Goal of the exercise:
Your task is to repeat each record verbatim, exactly as it was written.

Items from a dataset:
Lemma try_outcome_json o raw :
  try_outcome_of o = HttpJson raw
  <-> exists r,
        o = GetReturns r
        /\ ~ (400 <= status_code r < 600)
        /\ json_body r = JsonValue raw.
Proof.
  destruct o as [e0 | r]; simpl.
  - split; [destruct e0; discriminate | intros [r [H _]]; discriminate].
  - destruct (raise_for_status r) as [[] | e1] eqn:Es.
    + apply raise_for_status_Ok in Es. unfold response_json.
      destruct (json_body r) as [raw0 | e1] eqn:Ej; split.
      * intros H. injection H as ->. exists r. auto.
      * intros [r' [H [_ Hj]]]. injection H as <-. rewrite Ej in Hj.
        injection Hj as ->. reflexivity.
      * destruct e1; discriminate.
      * intros [r' [H [_ Hj]]]. injection H as <-. congruence.
    + apply raise_for_status_Raise in Es. destruct Es as [Hst ->]. simpl. split.
      * discriminate.
      * intros [r' [H [Hn _]]]. injection H as <-. contradiction.
Qed.

Lemma try_outcome_escapes o e :
  try_outcome_of o = HttpEscapes e ->
  (forall msg, e <> RequestException msg)
  /\ (o = GetRaises e
      \/ exists r,
           o = GetReturns r
           /\ ~ (400 <= status_code r < 600)
           /\ json_body r = JsonRaises e).
Proof.
  destruct o as [e0 | r]; simpl.
  - destruct e0; simpl; intros H; try discriminate; injection H as <-;
      (split; [intros msg; discriminate | left; reflexivity]).
  - destruct (raise_for_status r) as [[] | e1] eqn:Es.
    + apply raise_for_status_Ok in Es. unfold response_json.
      destruct (json_body r) as [raw0 | e1] eqn:Ej; [discriminate |].
      destruct e1; simpl; intros H; try discriminate; injection H as <-;
        (split; [intros msg; discriminate | right; exists r; auto]).
    + apply raise_for_status_Raise in Es. destruct Es as [Hst ->]. simpl.
      discriminate.
Qed.

(** A fetch for a non-empty list of ids, as one equation: the request
    is recorded, then the end of the [try] block decides. *)
Lemma fetch_nonempty_run `{RT : Runtime} env id ids w :
  fetch_live_prices env (id :: ids) w =
  match try_outcome_of (http_reply env (price_request (id :: ids))) with
  | HttpFails e =>
      (Ok [],
       mkWorld (session w)
         (widgets w ++ [StError ("❌ Error calling CoinGecko API: " ++ e)%string])
         (requests w ++ [price_request (id :: ids)]))
  | HttpJson raw =>
      (clean raw,
       mkWorld (session w) (widgets w) (requests w ++ [price_request (id :: ids)]))
  | HttpEscapes e =>
      (Raise e,
       mkWorld (session w) (widgets w) (requests w ++ [price_request (id :: ids)]))
  end.
Proof.
  unfold fetch_live_prices.
  change (negb (truthy (id :: ids))) with false. cbv iota.
  unfold try_except_RequestException, bind, requests_get, lift, ret, emit,
    try_outcome_of, outcome_of_exn.
  fold (price_request (id :: ids)).
  destruct (http_reply env (price_request (id :: ids))) as [e | r].
  - destruct e; reflexivity.
  - destruct (raise_for_status r) as [[] | e].
    + destruct (response_json r) as [raw | e]; [reflexivity |].
      destruct e; reflexivity.
    + destruct e; reflexivity.
Qed.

Solution for this problem:
Lemma try_outcome_json o raw :
  try_outcome_of o = HttpJson raw
  <-> exists r,
        o = GetReturns r
        /\ ~ (400 <= status_code r < 600)
        /\ json_body r = JsonValue raw.
Proof.
  destruct o as [e0 | r]; simpl.
  - split; [destruct e0; discriminate | intros [r [H _]]; discriminate].
  - destruct (raise_for_status r) as [[] | e1] eqn:Es.
    + apply raise_for_status_Ok in Es. unfold response_json.
      destruct (json_body r) as [raw0 | e1] eqn:Ej; split.
      * intros H. injection H as ->. exists r. auto.
      * intros [r' [H [_ Hj]]]. injection H as <-. rewrite Ej in Hj.
        injection Hj as ->. reflexivity.
      * destruct e1; discriminate.
      * intros [r' [H [_ Hj]]]. injection H as <-. congruence.
    + apply raise_for_status_Raise in Es. destruct Es as [Hst ->]. simpl. split.
      * discriminate.
      * intros [r' [H [Hn _]]]. injection H as <-. contradiction.
Qed.

Lemma try_outcome_escapes o e :
  try_outcome_of o = HttpEscapes e ->
  (forall msg, e <> RequestException msg)
  /\ (o = GetRaises e
      \/ exists r,
           o = GetReturns r
           /\ ~ (400 <= status_code r < 600)
           /\ json_body r = JsonRaises e).
Proof.
  destruct o as [e0 | r]; simpl.
  - destruct e0; simpl; intros H; try discriminate; injection H as <-;
      (split; [intros msg; discriminate | left; reflexivity]).
  - destruct (raise_for_status r) as [[] | e1] eqn:Es.
    + apply raise_for_status_Ok in Es. unfold response_json.
      destruct (json_body r) as [raw0 | e1] eqn:Ej; [discriminate |].
      destruct e1; simpl; intros H; try discriminate; injection H as <-;
        (split; [intros msg; discriminate | right; exists r; auto]).
    + apply raise_for_status_Raise in Es. destruct Es as [Hst ->]. simpl.
      discriminate.
Qed.

(** A fetch for a non-empty list of ids, as one equation: the request
    is recorded, then the end of the [try] block decides. *)
Lemma fetch_nonempty_run `{RT : Runtime} env id ids w :
  fetch_live_prices env (id :: ids) w =
  match try_outcome_of (http_reply env (price_request (id :: ids))) with
  | HttpFails e =>
      (Ok [],
       mkWorld (session w)
         (widgets w ++ [StError ("❌ Error calling CoinGecko API: " ++ e)%string])
         (requests w ++ [price_request (id :: ids)]))
  | HttpJson raw =>
      (clean raw,
       mkWorld (session w) (widgets w) (requests w ++ [price_request (id :: ids)]))
  | HttpEscapes e =>
      (Raise e,
       mkWorld (session w) (widgets w) (requests w ++ [price_request (id :: ids)]))
  end.
Proof.
  unfold fetch_live_prices.
  change (negb (truthy (id :: ids))) with false. cbv iota.
  unfold try_except_RequestException, bind, requests_get, lift, ret, emit,
    try_outcome_of, outcome_of_exn.
  fold (price_request (id :: ids)).
  destruct (http_reply env (price_request (id :: ids))) as [e | r].
  - destruct e; reflexivity.
  - destruct (raise_for_status r) as [[] | e].
    + destruct (response_json r) as [raw | e]; [reflexivity |].
      destruct e; reflexivity.
    + destruct e; reflexivity.
Qed.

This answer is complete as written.